Fix the diagonals for the MIP N-Queens

chapters/2_background.tex

@@ -842,11 +842,14 @@ can then be rewritten as linear \glspl{constraint} using the \glspl{variable}
   following model shows a integer program of this problem.
 
   \begin{align}
+    \text{given} \hspace{2em} & N = {1,\ldots,n} & \\
     \text{maximise} \hspace{2em} & 0 & \\
-    \text{subject to} \hspace{2em} & q_{i} \in \{1,\ldots{},n\} & \forall_{i=1}^{n} \\
-    & y_{ij} \in \{0,1\} & \forall_{i=1}^{n} \forall_{j=1}^{n} \\
-    \label{line:back-mip-channel} & x_{i} = \sum_{j=1}^{n} j * y_{ij} & \forall_{i=1}^{n} \\
-    \label{line:back-mip-row} & \sum_{i=1}^{n} y_{ij} \leq 1 & \forall_{j=1}^{n}
+    \text{subject to} \hspace{2em} & q_{i} \in N & \forall_{i \in N} \\
+    & y_{ij} \in \{0,1\} & \forall_{i,j \in N} \\
+    \label{line:back-mip-channel} & x_{i} = \sum_{j \in N} j * y_{ij} & \forall_{i \in N} \\
+    \label{line:back-mip-row} & \sum_{i \in N} y_{ij} \leq 1 & \forall_{j \in N} \\
+    \label{line:back-mip-diag1} & \sum_{i,j \in N. i + j =k} y_{ij} \leq 1 & \forall_{k=3}^{2n-1} \\
+    \label{line:back-mip-diag2} & \sum_{i,j \in N. i - j =k} y_{ij} \leq 1 & \forall_{k=2-n}^{n-2}
   \end{align}
 
 
@@ -857,10 +860,8 @@ can then be rewritten as linear \glspl{constraint} using the \glspl{variable}
   \(q\). The \cref{line:back-mip-channel} is used to connect the \(q\) and \(y\)

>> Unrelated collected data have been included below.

(** * Connection objects of libpagekite (pkconn.c)

    A shallow embedding of [src/libpagekite/pkconn.c] (the HAVE_OPENSSL
    build).  A connection is a record holding the fields the C code
    touches; the operating system, the TLS library and the clock are an
    explicit [world] that every operation threads through.  What the
    kernel or the TLS library answers to a call is read from an oracle
    carried by the world, so every statement below quantifies over all
    transport behaviours.  Calls to [pk_log] and the trace macros have no
    effect on a connection and are left out. *)

From Stdlib Require Import ZArith List Bool Lia.
From Stdlib Require Import Strings.Byte.
Import ListNotations.
Local Open Scope Z_scope.

(** ** Platform constants *)

(** <errno.h> on Linux. *)
Definition EINTR : Z := 4.
Definition EIO : Z := 5.
Definition EAGAIN : Z := 11.
Definition EWOULDBLOCK : Z := 11.
Definition ECONNRESET : Z := 104.

(** <openssl/ssl.h>. *)
Definition SSL_ERROR_NONE : Z := 0.
Definition SSL_ERROR_SSL : Z := 1.
Definition SSL_ERROR_WANT_READ : Z := 2.
Definition SSL_ERROR_WANT_WRITE : Z := 3.
Definition SSL_ERROR_SYSCALL : Z := 5.

(** ** Constants of the project's own headers

    pkconn.c takes its macros from pkconn.h and pkerror.h and its
    report formatter from pkproto.c.  Those files are outside the file
    verified here: what pkconn.c uses of them is a field of this class,
    and every definition below is parametric in it. *)
Class pkconn_h : Type := {
  CONN_IO_BUFFER_SIZE : Z;
  CONN_WINDOW_SIZE_KB_INITIAL : Z;
  CONN_REPORT_INCREMENT : Z;
  CONN_STATUS_BITS : Z;
  CONN_STATUS_CHANGING : Z;
  CONN_STATUS_ALLOCATED : Z;
  CONN_STATUS_LISTENING : Z;
  CONN_STATUS_WANT_READ : Z;
  CONN_STATUS_WANT_WRITE : Z;
  CONN_STATUS_BROKEN : Z;
  CONN_STATUS_CLS_READ : Z;
  CONN_STATUS_CLS_WRITE : Z;
  ERR_CONNECT_LISTEN : Z;
  (* the text of a bandwidth report for a session id and a KB count *)
  pk_format_skb : list byte -> Z -> list byte
}.

(** ** Data model *)

(** [pkc->state]. *)
Inductive conn_state : Type :=
| CONN_CLEAR_DATA
| CONN_SSL_DATA
| CONN_SSL_HANDSHAKE.

(** The [mode] argument of [pkc_flush]. *)
Inductive flush_mode : Type :=
| BLOCKING_FLUSH
| NON_BLOCKING_FLUSH.

Definition is_blocking_flush (m : flush_mode) : bool :=
  match m with BLOCKING_FLUSH => true | NON_BLOCKING_FLUSH => false end.

(** [struct pk_conn].  The two buffers are the byte arrays themselves;
    only the first [*_buffer_pos] bytes of each are meaningful.  The
    integer fields are kept as mathematical integers: their C types are
    declared in pkconn.h. *)
Record pk_conn : Type := mk_conn {
  status : Z;
  sockfd : Z;
  activity : Z;
  state : conn_state;
  in_buffer : list byte;
  in_buffer_pos : Z;
  out_buffer : list byte;
  out_buffer_pos : Z;
  send_window_kb : Z;
  read_bytes : Z;
  read_kb : Z;
  sent_kb : Z;
  wrote_bytes : Z;
  reported_kb : Z;
  ssl : option nat;
  want_write : Z
}.

Definition with_status (v : Z) (c : pk_conn) : pk_conn :=
  mk_conn v (sockfd c) (activity c) (state c) (in_buffer c) (in_buffer_pos c)
          (out_buffer c) (out_buffer_pos c) (send_window_kb c) (read_bytes c)
          (read_kb c) (sent_kb c) (wrote_bytes c) (reported_kb c) (ssl c)
          (want_write c).

Definition with_sockfd (v : Z) (c : pk_conn) : pk_conn :=
  mk_conn (status c) v (activity c) (state c) (in_buffer c) (in_buffer_pos c)
          (out_buffer c) (out_buffer_pos c) (send_window_kb c) (read_bytes c)
          (read_kb c) (sent_kb c) (wrote_bytes c) (reported_kb c) (ssl c)
          (want_write c).

Definition with_state (v : conn_state) (c : pk_conn) : pk_conn :=
  mk_conn (status c) (sockfd c) (activity c) v (in_buffer c) (in_buffer_pos c)
          (out_buffer c) (out_buffer_pos c) (send_window_kb c) (read_bytes c)
          (read_kb c) (sent_kb c) (wrote_bytes c) (reported_kb c) (ssl c)
          (want_write c).

(** A successful read: bytes land in the input buffer, the offset, the
    timestamp and the two read counters move. *)
Definition with_input (buf : list byte) (pos act rb rkb : Z) (c : pk_conn)
  : pk_conn :=
  mk_conn (status c) (sockfd c) act (state c) buf pos
          (out_buffer c) (out_buffer_pos c) (send_window_kb c) rb
          rkb (sent_kb c) (wrote_bytes c) (reported_kb c) (ssl c)
          (want_write c).

Definition with_output (buf : list byte) (pos : Z) (c : pk_conn) : pk_conn :=
  mk_conn (status c) (sockfd c) (activity c) (state c) (in_buffer c)
          (in_buffer_pos c) buf pos (send_window_kb c) (read_bytes c)
          (read_kb c) (sent_kb c) (wrote_bytes c) (reported_kb c) (ssl c)
          (want_write c).

Definition with_wrote_bytes (v : Z) (c : pk_conn) : pk_conn :=
  mk_conn (status c) (sockfd c) (activity c) (state c) (in_buffer c)
          (in_buffer_pos c) (out_buffer c) (out_buffer_pos c)
          (send_window_kb c) (read_bytes c) (read_kb c) (sent_kb c) v
          (reported_kb c) (ssl c) (want_write c).

Definition with_reported_kb (v : Z) (c : pk_conn) : pk_conn :=
  mk_conn (status c) (sockfd c) (activity c) (state c) (in_buffer c)
          (in_buffer_pos c) (out_buffer c) (out_buffer_pos c)
          (send_window_kb c) (read_bytes c) (read_kb c) (sent_kb c)
          (wrote_bytes c) v (ssl c) (want_write c).

Definition with_want_write (v : Z) (c : pk_conn) : pk_conn :=
  mk_conn (status c) (sockfd c) (activity c) (state c) (in_buffer c)
          (in_buffer_pos c) (out_buffer c) (out_buffer_pos c)
          (send_window_kb c) (read_bytes c) (read_kb c) (sent_kb c)
          (wrote_bytes c) (reported_kb c) (ssl c) v.

(** [pkc->status |= f], and the test [pkc->status & f]. *)
Definition raise_flag (f : Z) (c : pk_conn) : pk_conn :=
  with_status (Z.lor (status c) f) c.

Definition has_flag (f : Z) (c : pk_conn) : bool :=
  negb (Z.land (status c) f =? 0).

(** [struct addrinfo], with the port of [ai_addr] spelled out. *)
Record addrinfo : Type := mk_addrinfo {
  ai_family : Z;
  ai_socktype : Z;
  ai_protocol : Z;
  ai_port : Z
}.

(** ** The world outside the connection *)

(** What the kernel or the TLS library answers to one call: the return
    value, the value of [errno] once the call is over, what
    [SSL_get_error] says about it, and the bytes a read delivers. *)
Record io_result : Type := mk_io {
  io_ret : Z;
  io_errno : Z;
  io_ssl_error : Z;
  io_data : list byte
}.

(** What an operation does to the outside, in the order it happens. *)
Inductive event : Type :=
| EvWrite (fd : Z) (bytes : list byte)
| EvBlocking (fd : Z)
| EvNonBlocking (fd : Z)
| EvClose (fd : Z)
| EvSslFree (h : nat).

(** [oracle w n len] is the answer to the [n]-th call that reaches the
    kernel or the TLS library, when that call asks for [len] bytes;
    [tick] counts the calls answered so far.  [socks] maps a bound socket
    to its local port and [ephemeral] is the port the kernel hands out
    when port 0 is bound. *)
Record world : Type := mk_world {
  errno : Z;
  pk_error : Z;
  clock : Z;
  tick : nat;
  oracle : nat -> Z -> io_result;
  ephemeral : Z;
  socks : list (Z * Z);
  trace : list event
}.

Definition set_errno (v : Z) (w : world) : world :=
  mk_world v (pk_error w) (clock w) (tick w) (oracle w) (ephemeral w)
           (socks w) (trace w).

Definition set_pk_error (v : Z) (w : world) : world :=
  mk_world (errno w) v (clock w) (tick w) (oracle w) (ephemeral w)
           (socks w) (trace w).

Definition emit (e : event) (w : world) : world :=
  mk_world (errno w) (pk_error w) (clock w) (tick w) (oracle w) (ephemeral w)
           (socks w) (trace w ++ [e]).

Definition bind_port (fd port : Z) (w : world) : world :=
  mk_world (errno w) (pk_error w) (clock w) (tick w) (oracle w) (ephemeral w)
           ((fd, port) :: socks w) (trace w).

(** One call answered by the oracle: the call counter moves on and
    [errno] is whatever the callee left there. *)
Definition transport_io (len : Z) (w : world) : io_result * world :=
  let r := oracle w (tick w) len in
  (r, mk_world (io_errno r) (pk_error w) (clock w) (S (tick w)) (oracle w)
               (ephemeral w) (socks w) (trace w)).

(** The bytes written to socket [fd] so far, in order. *)
Definition sent_by (fd : Z) (e : event) : list byte :=
  match e with
  | EvWrite fd' bytes => if fd' =? fd then bytes else []
  | _ => []
  end.

Definition sent (fd : Z) (w : world) : list byte :=
  flat_map (sent_by fd) (trace w).

(** The blocking mode socket [fd] was last put in, if ever. *)
Definition mode_after (fd : Z) (m : option bool) (e : event) : option bool :=
  match e with
  | EvBlocking fd' => if fd' =? fd then Some true else m
  | EvNonBlocking fd' => if fd' =? fd then Some false else m
  | _ => m
  end.

Definition blocking_mode (fd : Z) (w : world) : option bool :=
  fold_left (mode_after fd) (trace w) None.

(** [memcpy]/[memmove] of [src] into the array [buf] at offset [off].
    The array is modelled on its own: this is the C copy as long as
    [off + length src] lies within the array, which the statements that
    reach a copy ensure by asking for a well-formed connection. *)
Definition mem_write (buf : list byte) (off : nat) (src : list byte)
  : list byte :=
  firstn off buf ++ src ++ skipn (off + length src) buf.

(** [p + n] and the [n] bytes found at [p]: all [n] of them when [p]
    holds that many, which the statements about the bytes written ask
    for; the bytes that C would find behind the end of the array are
    not modelled. *)
Definition ptr_add (p : list byte) (n : Z) : list byte :=
  skipn (Z.to_nat n) p.
Definition bytes_at (p : list byte) (n : Z) : list byte :=
  firstn (Z.to_nat n) p.

(** *** System and library calls *)

Definition PKS_write (fd : Z) (data : list byte) (len : Z) (w : world)
  : Z * world :=
  let '(r, w1) := transport_io len w in
  (io_ret r,
   if 0 <? io_ret r then emit (EvWrite fd (bytes_at data (io_ret r))) w1
   else w1).

Definition SSL_write (fd : Z) (data : list byte) (len : Z) (w : world)
  : io_result * world :=
  let '(r, w1) := transport_io len w in
  (r,
   if 0 <? io_ret r then emit (EvWrite fd (bytes_at data (io_ret r))) w1
   else w1).

Definition PKS_read (len : Z) (w : world) : io_result * world :=
  transport_io len w.

Definition SSL_read (len : Z) (w : world) : io_result * world :=
  transport_io len w.

Definition SSL_do_handshake (w : world) : io_result * world :=
  transport_io 0 w.

Definition SSL_get_error (r : io_result) : Z := io_ssl_error r.

Definition set_blocking (fd : Z) (w : world) : world := emit (EvBlocking fd) w.
Definition set_non_blocking (fd : Z) (w : world) : world :=
  emit (EvNonBlocking fd) w.
Definition PKS_close (fd : Z) (w : world) : world := emit (EvClose fd) w.
Definition SSL_free (h : nat) (w : world) : world := emit (EvSslFree h) w.
(** [pk_time()]: the time of a call is the clock of the world in which
    the call is made.  No operation of this file moves the clock: a call
    made later is a call made in another world. *)
Definition pk_time (w : world) : Z := clock w.

Definition PKS_socket (ai : addrinfo) (w : world) : Z * world :=
  let '(r, w1) := transport_io 0 w in (io_ret r, w1).

(** [bind]: a socket bound to port 0 gets the kernel's ephemeral port. *)
Definition PKS_bind (fd : Z) (ai : addrinfo) (w : world) : Z * world :=
  let '(r, w1) := transport_io 0 w in
  (io_ret r,
   if io_ret r <? 0 then w1
   else bind_port fd (if ai_port ai =? 0 then ephemeral w1 else ai_port ai) w1).

Definition PKS_listen (fd backlog : Z) (w : world) : Z * world :=
  let '(r, w1) := transport_io backlog w in (io_ret r, w1).

Fixpoint local_port (fd : Z) (l : list (Z * Z)) : Z :=
  match l with
  | [] => 0
  | (fd', p) :: l' => if fd' =? fd then p else local_port fd l'
  end.

(** [sin.sin_port] holds the port in network byte order: the high byte
    first.  [htons] stores a port that way and [ntohs] reads it back. *)
Definition htons (p : Z) : Z * Z := ((p / 256) mod 256, p mod 256).
Definition ntohs (sin_port : Z * Z) : Z := fst sin_port * 256 + snd sin_port.

(** [getsockname]: the return value and [sin.sin_port]. *)
Definition getsockname (fd : Z) (w : world) : Z * (Z * Z) * world :=
  let '(r, w1) := transport_io 0 w in
  (io_ret r, htons (local_port fd (socks w1)), w1).

(** Modelled from the spec: the macro [PKS_fail] of pkcommon.h, a header
    outside the file verified here; a call has failed when it returns a
    negative value. *)
Definition PKS_fail (rv : Z) : bool := rv <? 0.

Section Pkconn.

Context {K : pkconn_h}.

(** Modelled from the spec: the macros [PKC_IN_FREE] and [PKC_OUT_FREE]
    of pkconn.h, a header outside the file verified here; the free space
    of a buffer is its capacity less its offset. *)
Definition PKC_IN_FREE (c : pk_conn) : Z :=
  CONN_IO_BUFFER_SIZE - in_buffer_pos c.
Definition PKC_OUT_FREE (c : pk_conn) : Z :=
  CONN_IO_BUFFER_SIZE - out_buffer_pos c.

   \glspl{variable} and make sure that their values correspond.
   \Cref{line:back-mip-row} ensures that only one queen is placed in the same
-  row.
-
-  \jip{TODO: Fix diagonals}
-
+  row. Finally, \cref{line:back-mip-diag1,line:back-mip-diag2} constrain all
+  diagonals to contain only one queen.
 \end{example}
 
 \subsection{Boolean Satisfiability}%
@@ -900,13 +901,13 @@ most efficient way to solve the problem.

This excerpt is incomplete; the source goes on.